* [Data for this task]:
(** ** Properties *)

(** C3: the server implements its contract.  On an active session, for every
    frame content of at most 1 MiB: a decodable message leads to exactly the
    answer and the session of the contract ([HELLO] is answered with [BONJOUR],
    [ECHO_REQUEST] with the echo, [RANDOM_NUMBER] with the hash, [PONG] renews
    the session to the present time, [DISCONNECT] ends it, an unexpected type is reported);
    anything else is reported with an [ERROR] message, after which the session
    goes on exactly when the type was unknown.  The answer is on the wire in
    one unmasked frame, the session keeps its invariant. *)
Theorem server_contract {W} `{SysLaws W} sock st f (w : W) :
  active st = true -> session_ok st -> isValid f = true -> isClose f = false ->
  is_bytes (WsFrame.payload f) -> zlen (WsFrame.payload f) <= MAX_MESSAGE_SIZE ->
  2 * MAX_MESSAGE_SIZE + 200 <= room sock w ->
  let now := fst (sys_now w) in
  exists st' w', serve_frame sock f (st, w) = (Ok true, (st', w')) /\ session_ok st'
    /\ match decodeMessage (WsFrame.payload f) (zlen (WsFrame.payload f)) with
       | Ok m => st' = next_session now st m /\ answered sock (reply_to now (clientLang st) m) w w'
       | Throw e =>
           sent sock (message_wire (decode_report e)) w w'
           /\ st' = if starts_with (str "unknown message type") e then st else st <| active := false |>
       | Stuck => False
       end.
Proof.
  intros Ha Hst Hv Hc Hb Hl Hroom now. unfold serve_frame. rewrite Hv, Hc. cbn [negb orb].
  destruct (decodeMessage _ _) as [m|e|] eqn:Hd; [| |by destruct (decode_never_stuck _ Hb Hl)].
  - destruct (decoded_small _ m Hb Hl Hd) as (Hok & _ & Hs).
    destruct (handle_message_refines sock st m w Ha Hst Hok Hs Hroom) as (w' & E & Hn & Hans).
    rewrite (ibind_run _ _ _ _ _ E). exists (next_session now st m), w'.
    split_and!; try done. by apply next_session_ok.
  - destruct (decode_report_ok _ e Hb Hl Hd) as (Hok & _ & Hsz). unfold MAX_MESSAGE_SIZE in *.
    destruct (send_message_ok sock st (decode_report e) w Ha Hok) as (w' & E & Hsent); [lia|lia|].
    rewrite decode_report_code, (ibind_run _ _ _ _ _ E).
    exists (if starts_with (str "unknown message type") e then st else st <| active := false |>), w'.
    split_and!; [by destruct (starts_with _ e)| |done|done].
    destruct Hst as (? & ? & ?). by destruct (starts_with _ e).
Qed.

* [Exercise]: Each line from the one that holds "destruct (decodeMessage _" to the end of the records above should be transcribed exactly, both ends included.

* [Result]:
  destruct (decodeMessage _ _) as [m|e|] eqn:Hd; [| |by destruct (decode_never_stuck _ Hb Hl)].
  - destruct (decoded_small _ m Hb Hl Hd) as (Hok & _ & Hs).
    destruct (handle_message_refines sock st m w Ha Hst Hok Hs Hroom) as (w' & E & Hn & Hans).
    rewrite (ibind_run _ _ _ _ _ E). exists (next_session now st m), w'.
    split_and!; try done. by apply next_session_ok.
  - destruct (decode_report_ok _ e Hb Hl Hd) as (Hok & _ & Hsz). unfold MAX_MESSAGE_SIZE in *.
    destruct (send_message_ok sock st (decode_report e) w Ha Hok) as (w' & E & Hsent); [lia|lia|].
    rewrite decode_report_code, (ibind_run _ _ _ _ _ E).
    exists (if starts_with (str "unknown message type") e then st else st <| active := false |>), w'.
    split_and!; [by destruct (starts_with _ e)| |done|done].
    destruct Hst as (? & ? & ?). by destruct (starts_with _ e).
Qed.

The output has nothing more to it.